Stored data:
────────────────────────────────────────

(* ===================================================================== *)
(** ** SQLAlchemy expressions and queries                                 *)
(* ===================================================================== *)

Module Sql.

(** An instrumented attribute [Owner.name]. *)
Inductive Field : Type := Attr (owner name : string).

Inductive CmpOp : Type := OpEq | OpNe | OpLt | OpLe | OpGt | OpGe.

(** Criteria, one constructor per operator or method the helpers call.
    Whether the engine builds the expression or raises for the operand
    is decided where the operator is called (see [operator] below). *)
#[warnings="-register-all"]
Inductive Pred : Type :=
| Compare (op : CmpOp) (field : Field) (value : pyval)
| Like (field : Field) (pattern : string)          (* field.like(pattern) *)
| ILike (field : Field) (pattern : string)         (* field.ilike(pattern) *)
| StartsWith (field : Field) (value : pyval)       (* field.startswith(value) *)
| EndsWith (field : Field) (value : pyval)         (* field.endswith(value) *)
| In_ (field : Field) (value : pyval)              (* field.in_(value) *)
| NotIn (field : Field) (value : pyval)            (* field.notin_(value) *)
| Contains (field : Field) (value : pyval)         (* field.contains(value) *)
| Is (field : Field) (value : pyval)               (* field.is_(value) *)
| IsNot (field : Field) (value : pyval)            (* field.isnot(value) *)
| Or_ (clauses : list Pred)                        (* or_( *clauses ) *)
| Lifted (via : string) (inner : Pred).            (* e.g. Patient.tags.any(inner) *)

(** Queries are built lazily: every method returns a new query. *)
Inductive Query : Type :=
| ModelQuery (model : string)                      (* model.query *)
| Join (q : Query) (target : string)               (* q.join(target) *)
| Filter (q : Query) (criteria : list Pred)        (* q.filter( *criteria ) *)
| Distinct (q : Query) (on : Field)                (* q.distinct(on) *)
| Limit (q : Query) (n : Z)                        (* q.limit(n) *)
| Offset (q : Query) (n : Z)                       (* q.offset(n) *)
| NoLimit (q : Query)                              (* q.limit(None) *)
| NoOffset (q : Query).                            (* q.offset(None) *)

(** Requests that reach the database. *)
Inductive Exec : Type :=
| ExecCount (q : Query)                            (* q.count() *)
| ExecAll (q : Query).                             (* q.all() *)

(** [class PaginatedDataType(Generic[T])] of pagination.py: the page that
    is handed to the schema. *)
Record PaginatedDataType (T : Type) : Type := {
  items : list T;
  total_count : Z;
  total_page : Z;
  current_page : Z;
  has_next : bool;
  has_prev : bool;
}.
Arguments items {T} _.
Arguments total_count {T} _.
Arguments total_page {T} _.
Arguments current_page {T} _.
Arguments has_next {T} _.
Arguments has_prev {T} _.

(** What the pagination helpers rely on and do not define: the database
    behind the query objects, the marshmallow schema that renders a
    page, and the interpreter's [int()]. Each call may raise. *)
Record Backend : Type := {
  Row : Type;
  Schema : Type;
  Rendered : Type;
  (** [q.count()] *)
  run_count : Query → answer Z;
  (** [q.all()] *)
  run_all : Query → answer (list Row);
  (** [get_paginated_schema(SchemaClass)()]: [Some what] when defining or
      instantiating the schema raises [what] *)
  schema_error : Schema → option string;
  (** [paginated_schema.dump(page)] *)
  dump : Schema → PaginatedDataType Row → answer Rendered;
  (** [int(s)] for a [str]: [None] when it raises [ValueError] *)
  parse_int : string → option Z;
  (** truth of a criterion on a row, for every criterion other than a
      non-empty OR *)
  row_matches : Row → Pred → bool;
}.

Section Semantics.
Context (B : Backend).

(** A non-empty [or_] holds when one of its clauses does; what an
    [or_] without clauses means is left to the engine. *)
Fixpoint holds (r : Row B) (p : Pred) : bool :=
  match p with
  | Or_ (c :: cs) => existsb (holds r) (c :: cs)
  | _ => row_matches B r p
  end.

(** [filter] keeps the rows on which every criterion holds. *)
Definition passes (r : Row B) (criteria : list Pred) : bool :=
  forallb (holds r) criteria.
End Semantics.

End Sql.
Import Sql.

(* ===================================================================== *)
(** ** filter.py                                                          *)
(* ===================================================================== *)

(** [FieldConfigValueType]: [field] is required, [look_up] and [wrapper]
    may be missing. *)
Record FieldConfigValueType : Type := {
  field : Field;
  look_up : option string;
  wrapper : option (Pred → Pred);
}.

────────────────────────────────────────

PROBLEM: Only the lines from the one holding "Record FieldConfigValueType : Type" through the end of the records should appear in the answer, each repeated exactly.

EXERCISE SOLUTION:
Record FieldConfigValueType : Type := {
  field : Field;
  look_up : option string;
  wrapper : option (Pred → Pred);
}.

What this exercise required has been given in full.